Our goal is to predict, for each village, the proportion of inhabitants whose level of infection exceeds a policy-specified threshold, *c*, given only the number, *Z*, of infected individuals in a random sample of size *n*. Hence, our target for prediction is *T* = *ρ*{1 − *G*(*c*)}. A relevant value for *c* is one that is considered to pose a material risk of experiencing an adverse reaction to prophylactic administration of anti-filarial medication. Current debate is around whether 8000 or 30 000 microfilariae/ml is the more appropriate. We cannot calculate *T* directly, because we do not observe the random effects *U* and *V*, for the village in question. For prediction of *T*, we therefore calculate the plug-in predictive distribution of *T* i.e. the distribution of *T* given *n*, *Z*, model parameter estimates and, if relevant, covariate values. This distribution is analytically intractable.
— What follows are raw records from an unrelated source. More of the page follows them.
(* ===== verification/Vmm.v ===== *)
(** Virtual memory: src/kernel/mm/vmm.c (two levels, 4 MiB large pages) and
    src/arch/x86_64/mm/vmm.c (four levels, 2 MiB large pages).

    [root] is the address of the static top table.  The code reads and writes
    tables through their physical addresses, as the identity mapping allows.  The
    lemmas on [maps32] and [maps64] say what each operation does to the mapping
    of every page and to the cached translations. *)
From S2P Require Import Prelude CString Pmm Paging.

(** The control registers, and the translations the processor has cached, by
    page number: it may add the translation of any page that has one and drop any
    entry at any time; loading CR3 and [invlpg] make it drop them. *)
Record mmu := Mmu { cr0 : Z; cr3 : Z; cr4 : Z; tlb : gmap Z mapping }.

(** The page allocator, physical memory and the processor's part. *)
Record vmm (P : Type) := Vmm { pages : P; pmem : memory; v_mmu : mmu }.
Arguments Vmm {P}. Arguments pages {P}. Arguments pmem {P}. Arguments v_mmu {P}.

(** The page number within the 48 bits that are translated. *)
Definition vpage (v : Z) : Z := (v / 4096) mod 2 ^ 36.

Section state.
Context {P : Type}.
Definition with_pmem (s : vmm P) (m : memory) : vmm P := Vmm (pages s) m (v_mmu s).
Definition with_pages (s : vmm P) (p : P) : vmm P := Vmm p (pmem s) (v_mmu s).
Definition load_cr (s : vmm P) (c0 c3 c4 : Z) : vmm P := Vmm (pages s) (pmem s) (Mmu c0 c3 c4 ∅).
Definition with_tlb (s : vmm P) (t : gmap Z mapping) : vmm P :=
  Vmm (pages s) (pmem s) (Mmu (cr0 (v_mmu s)) (cr3 (v_mmu s)) (cr4 (v_mmu s)) t).

(** The same on both targets. *)
Definition vmm_flush_tlb (virt : Z) (s : vmm P) : vmm P := with_tlb s (delete (vpage virt) (tlb (v_mmu s))).
End state.

Module Vmm32.
Definition IDENTITY_MB : Z := 128.
Definition PDE_PRESENT : Z := 0x01.
Definition PDE_WRITABLE : Z := 0x02.
Definition PDE_PS : Z := 0x80.

Abbreviation rd_e m t i := (entry 4 m t i).
Abbreviation wr_e t i v m := (set_entry 4 t i v m).

Section code.
Context `{PageAlloc P}.

Definition vmm_init (root : Z) (s : vmm P) : vmm P :=
  let m := memset root 0 4096 (pmem s) in
  let m := for_up (λ i m, wr_e root i
             (Z.lor (Z.lor (Z.lor (u32 (i * 0x400000)) PDE_PRESENT) PDE_WRITABLE) PDE_PS) m)
             (span 0 (IDENTITY_MB / 4)) 0 m in
  load_cr (with_pmem s m) (Z.lor (cr0 (v_mmu s)) (Z.shiftl 1 31)) root (Z.lor (cr4 (v_mmu s)) (Z.shiftl 1 4)).

Definition vmm_map (root virt phys flags : Z) (s : vmm P) : outcome (vmm P) :=
  let pdi := Z.shiftr virt 22 in
  let pti := Z.land (Z.shiftr virt 12) 0x3FF in
  if negb (Z.land (rd_e (pmem s) root pdi) PDE_PS =? 0) then
    Panic "vmm_map: cannot map within PSE region (virt=%x)"
  else
    '(pt, s) ← (if Z.land (rd_e (pmem s) root pdi) PDE_PRESENT =? 0 then
                  let '(pa, p) := page_alloc (pages s) in
                  let s := with_pages s p in
                  if pa =? 0 then Panic "vmm_map: out of physical memory" else
                  let m := memset pa 0 4096 (pmem s) in
                  let m := wr_e root pdi (Z.lor (Z.lor pa PDE_PRESENT) PDE_WRITABLE) m in
                  Ok (pa, with_pmem s m)
                else Ok (frame 4 (rd_e (pmem s) root pdi), s));
    let s := with_pmem s (wr_e pt pti
               (Z.lor (Z.lor (frame 4 phys) (Z.land flags 0xFFF)) PTE_PRESENT) (pmem s)) in
    Ok (vmm_flush_tlb virt s).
However, given values for the model parameters and for the covariates from a particular village, *ρ* and *G*(*c*) are explicit functions of *U* and *V*, respectively, i.e. *T* = *T*(*U*,*V*). We therefore simulate samples from the conditional distribution of (*U*,*V*) given the data. We then transform each such sample according to the formula for *T*(*U*,*V*) to obtain samples from the required predictive distribution. By repeating this process a sufficiently large number of times, we obtain arbitrarily close approximations to the required predictive distributions. The algorithm that we used for this is described in S1 Supplementary Material, section S.3.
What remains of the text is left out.